Now more than ever, K-12 schools and higher education institutions are in the process of integrating health and sustainability as part of day-to-day facility operations and management. In doing so, an institution will ultimately be on a journey to activate, facilitate, and embed new ways of setting priorities, making decisions, allocating resources, and defining success to successfully integrate health and sustainability as part of the day-to-day facility operations and management. This process requires managing change, which in turn requires a consistent, structured, strategic, and sustained effort.  

Navigating the complexities of implementing change, especially in dynamic environments like educational facilities, can be daunting. Change often demands a structured approach, and maturity models can offer just that. Maturity models offer a consistent framework for organizations to assess, plan, and execute change effectively. 

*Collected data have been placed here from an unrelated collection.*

(** The candidates determine the list of descriptors. *)
Lemma scanned_functional (specs : list string)
      (ps qs : list Discovery.ParamSet) :
  scanned rm driver pattern specs ps -> scanned rm driver pattern specs qs ->
  ps = qs.
Proof.
  intros Hp. revert qs.
  induction Hp as [| spec specs p ps Hd _ IH | spec specs ps Hu _ IH];
    intros qs Hq; inversion Hq; subst.
  - reflexivity.
  - f_equal; [eapply describes_functional; eassumption | now apply IH].
  - exfalso. eapply describes_not_unmatched; eassumption.
  - exfalso. eapply describes_not_unmatched; eassumption.
  - now apply IH.
Qed.
End ScanExact.

(** X13.  When [list_instruments] returns, the list holds exactly the
    descriptors of the listed addresses whose instrument answers with
    four fields of which the second starts with the model pattern, in
    bus order: every such address contributes its descriptor, every
    other address - one that cannot be opened, does not answer, or
    answers with another model - contributes nothing; no other list
    stands in this relation to the bus.  Each descriptor
    carries its address, the driver name and the four fields of the
    answer as manufacturer, model, serial and version. *)
Theorem list_instruments_descriptors (rm : Discovery.resource_manager)
    (driver pattern : string) (ps : list Discovery.ParamSet) :
  Discovery.scan rm driver pattern = Ok ps ->
  scanned rm driver pattern (Discovery.list_resources rm "GPIB?*") ps
  /\ (forall qs,
        scanned rm driver pattern (Discovery.list_resources rm "GPIB?*") qs ->
        qs = ps)
  /\ forall p, In p ps ->
       In (Discovery.visa_address p) (Discovery.list_resources rm "GPIB?*")
       /\ Discovery.cls p = driver
       /\ Py.re_match pattern (Discovery.model p) = true
       /\ exists idn,
            identifies_as rm (Discovery.visa_address p) idn
            /\ Py.split "," 4 (Py.rstrip idn) =
               [Discovery.manufacturer p; Discovery.model p;
                Discovery.serial p; Discovery.version p].
Proof.
  intros E. split; [now apply scan_scanned |].
  split.
  { intros qs Hq. eapply scanned_functional; [exact Hq |].
    now apply scan_scanned. }
  apply scan_returns in E.
  intros p Hin. rewrite E in Hin. apply in_flat_map in Hin as (spec & Hs & Hp).
  unfold Discovery.matching in Hp.
  destruct (Discovery.identify rm driver pattern spec) as [[q |] | e] eqn:Ei;
    try contradiction.
  destruct Hp as [<- | []].
  destruct (identify_Some rm driver pattern spec q Ei) as (Ha & Hc & Hm & Hi).
  rewrite Ha. auto.
Qed.

Lemma list_instruments_descriptors_witness :
  scanned bench "AgilentE3633A" "E3633A"
    (Discovery.list_resources bench "GPIB?*")
    [{| Discovery.cls := "AgilentE3633A";
        Discovery.visa_address := "GPIB0::5::INSTR";
        Discovery.manufacturer := "HEWLETT-PACKARD";
        Discovery.serial := "0";
        Discovery.model := "E3633A";
        Discovery.version := "1.7-5.0-1.0" |}].
Proof.
  exact (proj1 (list_instruments_descriptors bench "AgilentE3633A" "E3633A"
                  _ eq_refl)).
Defined.

(* ================================================================== *)
(** * Ibsen Eagle: identification, initialization, responses *)
(* ================================================================== *)

(** X14.  [_check_visa_support] never raises.  It answers ['Eagle'] and
    leaves the Eagle settings (carriage-return terminations, 921600
    baud) in place exactly when the instrument identifies itself as
    [JETI_PIC_VERSA]; for any other answer, and when the query fails, it
    answers [None] with the termination characters and the baud rate it
    found restored. *)
Theorem ibsen_check_visa_support (dev : instrument)
    (w : world IbsenAPI.visa_rsrc) :
  (answers dev (log w) "*IDN?" = Some "JETI_PIC_VERSA" ->
     result (IbsenAPI._check_visa_support dev w) = Ok (Some "Eagle")
     /\ final (IbsenAPI._check_visa_support dev w) = IbsenAPI.eagle_settings)
  /\
  (answers dev (log w) "*IDN?" <> Some "JETI_PIC_VERSA" ->
     result (IbsenAPI._check_visa_support dev w) = Ok None
     /\ final (IbsenAPI._check_visa_support dev w) = self w).
Proof.
  unfold IbsenAPI._check_visa_support, try_except, result, final,
    bind, get_self, set_self, query, ret.
  cbn [log self stdout fst snd]. split.
  - intros ->. cbn. auto.
  - intros Hne.
    destruct (answers dev (log w) "*IDN?") as [idn |]; cbn; auto.
    destruct (String.eqb_spec idn "JETI_PIC_VERSA") as [-> | _];
      [now destruct Hne | cbn; auto].
Qed.

Lemma ibsen_check_visa_support_witness :
  result (IbsenAPI._check_visa_support mute
            (fresh {| IbsenAPI.read_termination := String "010" "";
                      IbsenAPI.write_termination := String "010" "";
                      IbsenAPI.baud_rate := 9600 |})) = Ok None
  /\ final (IbsenAPI._check_visa_support mute
              (fresh {| IbsenAPI.read_termination := String "010" "";
                        IbsenAPI.write_termination := String "010" "";
                        IbsenAPI.baud_rate := 9600 |}))
     = {| IbsenAPI.read_termination := String "010" "";
          IbsenAPI.write_termination := String "010" "";
          IbsenAPI.baud_rate := 9600 |}.
Proof.
  refine (proj2 (ibsen_check_visa_support mute _) _). discriminate.
Defined.

Lemma bind_ok_inv {S A B} (m : M S A) (k : A -> M S B)
      (w w2 : world S) (b : B) :
  bind m k w = (Ok b, w2) ->
  exists a w1, m w = (Ok a, w1) /\ k a w1 = (Ok b, w2).
Proof.
  intros E. apply bind_inv in E as [E | (e & _ & E)]; [exact E | discriminate E].
Qed.

Section EagleInitialize.
Context {N : Type} `{Arith N} `{HP.Parser N}.
Variable dev : instrument.








End EagleInitialize.




(* ------------------------------------------------------------------ *)

Lemma split_ws_from_nil (cur s : string) :
  Py.split_ws_from cur s = [] <-> cur = "" /\ blank s = true.
Proof.
  revert cur. induction s as [| c s IH]; intros cur; cbn.
  - destruct (String.eqb_spec cur ""); split;
      try tauto; try discriminate; intros [? _]; contradiction.
  - destruct (Py.is_space c); cbn [andb].
    + destruct (String.eqb_spec cur "").
      * rewrite IH. tauto.
      * split; [discriminate | intros [? _]; contradiction].
    + rewrite IH. split; [| intros [_ F]; discriminate F].
      intros [F _]. destruct cur; discriminate F.
Qed.

(** X16.  The counts of a response.  A response of whitespace only
    raises [IndexError] and nothing else does; any other failure is the
    [ValueError] of a token that is not an integer.  A list of counts
    that is returned has one entry per token, less one if the first
    token has at most two characters. *)
Theorem eagle_counts_edges (read : string) :
  (Ibsen.spectrum_counts read = Raise IndexError <-> blank read = true)
  /\ (forall e, Ibsen.spectrum_counts read = Raise e ->
                e = IndexError \/ e = ValueError)
  /\ (forall first rest zs,
        Py.split_ws read = first :: rest ->
        Ibsen.spectrum_counts read = Ok zs ->
        List.length zs =
        (List.length rest
         + if (String.length first <=? 2)%nat then 0 else 1)%nat).
Proof.
  unfold Ibsen.spectrum_counts, Ibsen.reconstruct.
  split; [| split].
  - destruct (Py.split_ws read) as [| first rest] eqn:Es.
    + apply split_ws_from_nil in Es as [_ Hb]. tauto.
    + split.
      * intros E. apply ints_raises in E. discriminate E.
      * intros Hb.
        assert (Hn : Py.split_ws read = [])
          by (apply split_ws_from_nil; auto).
        rewrite Hn in Es. discriminate Es.
  - intros e. destruct (Py.split_ws read) as [| first rest].
    + intros [= <-]. auto.
    + intros E. right. now apply ints_raises in E.
  - intros first rest zs ->.
    assert (Hlen : (Py.slice_from 2 first =? "") =
                   (String.length first <=? 2)%nat).
    { destruct first as [| c1 [| c2 [| c3 s]]]; reflexivity. }
    rewrite Hlen.
    destruct (String.length first <=? 2)%nat; cbn [negb]; intros E;
      apply ints_spec in E; apply Forall2_length in E; cbn in E; lia.
Qed.

Lemma eagle_counts_edges_witness :
  List.length [34; 56]%Z =
  (List.length ["34"; "56"]
   + if (String.length "OK" <=? 2)%nat then 0 else 1)%nat.
Proof.
  exact (proj2 (proj2 (eagle_counts_edges "OK 34 56")) "OK" ["34"; "56"]
               [34; 56]%Z eq_refl eq_refl).
Defined.

(* ================================================================== *)
(** * HP 70951B: sweeps and peak searches *)
(* ================================================================== *)

Section LinspaceShape.
Context {N : Type} `{Arith N}.

Lemma set_last_length (y : list N) (v : N) :
  List.length (Np.set_last y v) = List.length y.
Proof.
  destruct y as [| a y]; [reflexivity |].
  unfold Np.set_last. rewrite length_app.
  assert (E : a :: y <> []) by discriminate.
  destruct (exists_last E) as (l & x & ->).
  rewrite removelast_last, length_app. reflexivity.
Qed.

Lemma set_last_last (y : list N) (v d : N) :
  y <> [] -> last (Np.set_last y v) d = v.
Proof.
  destruct y as [| a y]; [congruence |]. intros _.
  unfold Np.set_last. apply last_last.
Qed.

Lemma linspace_length (start stop : N) (num : nat) :
  List.length (Np.linspace start stop num) = num.
Proof.
  unfold Np.linspace, Np.arange.
  repeat match goal with
         | |- context [if ?b then _ else _] => destruct b
         end;
    rewrite ?set_last_length, ?length_map, ?length_seq; reflexivity.
Qed.

Lemma linspace_last (start stop d : N) (num : nat) :
  (2 <= num)%nat -> last (Np.linspace start stop num) d = stop.
Proof.
  intros Hn. unfold Np.linspace.
  destruct (Nat.ltb_spec 1 num) as [_ | Hlt]; [| lia].
  apply set_last_last. intros E. apply (f_equal (@List.length N)) in E.
  unfold Np.arange in E.
  repeat match type of E with
         | context [if ?b then _ else _] => destruct b
         end;
    rewrite ?length_map, ?length_seq in E; cbn in E; lia.
Qed.
End LinspaceShape.

(** X17.  In any arithmetic - binary64 included - the span axis has
    exactly the requested number of points (none for a count of zero),
    and from two points on its last point is [center + span/2] itself,
    not a rounded sum of steps. *)
Theorem span_axis_points {N : Type} `{Arith N} (center span d : N) (n : nat) :
  List.length (HP.span_axis center span n) = n
  /\ ((2 <= n)%nat ->
      last (HP.span_axis center span n) d = add center (div span (of_Z 2))).
Proof.
  unfold HP.span_axis. split.
  - apply linspace_length.
  - intros Hn. now apply linspace_last.
Qed.

Lemma span_axis_points_witness :
  last (HP.span_axis 0.1%float 0.3%float 4) 0%float
  = PrimFloat.add 0.1 (PrimFloat.div 0.3 2).
Proof.
  assert (Hn : (2 <= 4)%nat) by lia.
  exact (proj2 (span_axis_points 0.1%float 0.3%float 0%float 4) Hn).
Defined.

Section Steps.
Context {S : Type}.
Variable dev : instrument.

What Are Maturity Models? 

Maturity models are tools used by organizations to assess the effectiveness and sophistication of various processes or areas within the organization. They provide a roadmap for continuous improvement, allowing organizations to identify their current level of maturity in a specific domain and understand what steps they need to take to reach higher levels of efficiency, effectiveness, and sophistication. 

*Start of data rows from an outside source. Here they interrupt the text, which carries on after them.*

(** A cookie with a shorter value, or none, carries no identifier. *)
Example cookie_rejected :
  Auth.getAccountHash (Some "nades_account=2cf24dba5fb0a30e26e83b2ac5b9e29e") = None
  /\ Auth.getAccountHash (Some "theme=dark") = None
  /\ Auth.getAccountHash None = None.
Proof. vm_compute. repeat split; reflexivity. Qed.

(** ** Moderation *)

Lemma truthy_nonzero (n : Z) : n <> 0 -> JS.truthy (JS.JNum n) = true.
Proof. intros H. simpl. destruct (Z.eqb_spec n 0); [contradiction | reflexivity]. Qed.

Lemma includes_decision (status : JS.value) :
  Review.includes ["approved"; "rejected"] status = true ->
  (status = JS.JStr "approved" /\ Db.statusOfText (JS.toString status) = Some Db.approved)
  \/ (status = JS.JStr "rejected" /\ Db.statusOfText (JS.toString status) = Some Db.rejected).
Proof.
  destruct status as [| |n|s]; simpl; try discriminate.
  destruct (String.eqb_spec s "approved") as [->|]; [now left|].
  destruct (String.eqb_spec s "rejected") as [->|]; [now right | discriminate].
Qed.

Lemma includes_weaken (status : JS.value) :
  Review.includes ["approved"; "rejected"] status = true ->
  Review.includes ["approved"; "rejected"; "deleted"] status = true
  /\ Review.includes ["deleted"] status = false.
Proof.
  intros H. destruct (includes_decision status H) as [[-> _]|[-> _]]; split; reflexivity.
Qed.

Lemma untouched_refl (now : Z) (d : Db.db) : untouched_or_decided now d d.
Proof. repeat split. intros j r' H. exists r'. auto. Qed.

Lemma updateStatus_decided (numericText : string -> option Z) (status id : JS.value)
      (now : Z) (d d' : Db.db) :
  Review.includes ["approved"; "rejected"] status = true ->
  Db.updateStatus numericText (JS.toString status) id now d = inr d' ->
  untouched_or_decided now d d'.
Proof.
  intros Hs. unfold Db.updateStatus.
  destruct (Db.rowidOf numericText id) as [e|[k|]]; [discriminate| |].
  2: { intros [= <-]. apply untouched_refl. }
  destruct (Db.submissions d !! k) as [r|] eqn:E.
  2: { intros [= <-]. apply untouched_refl. }
  assert (exists target, target <> Db.pending
                         /\ Db.statusOfText (JS.toString status) = Some target)
    as (target & Ht & ->).
  { destruct (includes_decision status Hs) as [[_ ->]|[_ ->]]; eexists; split; eauto;
      discriminate. }
  intros [= <-]. repeat split. simpl. intros j r' H.
  destruct (decide (k = j)) as [->|Hne].
  - rewrite lookup_insert_eq in H. injection H as <-. exists r. split; [exact E|].
    right. exists target. split; [exact Ht | reflexivity].
  - rewrite lookup_insert_ne in H by done. exists r'. auto.
Qed.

A school may already use the concept of maturity models without even knowing it. Imagine a high school initiating a simple recycling program guided by a maturity model, evolving the program based on lessons learned and continuous improvement, and then expanding the recycling program to all schools within the district. Maturity models can facilitate a systematic approach to embedding sustainability into school culture, starting in one building and branching out. 

Similarly, higher education institutions undoubtedly engage with maturity models. For example, a university that has committed to the American College & University Presidents' Climate Commitment and is aiming for carbon neutrality may use a maturity model to set clear milestones and systematically achieve and maintain this goal. 

Maturity models assist with facilitating change in three ways. First, they clarify the path forward. They offer a clear roadmap for institutions, breaking down the change process into manageable, recognizable stages. 

Maturity models also ensure consistent improvement. They encourage consistent, gradual improvements, helping organizations build on their successes at each stage. 

Finally, they allow institutions to develop customized strategies that suit their unique context, needs, and current progress.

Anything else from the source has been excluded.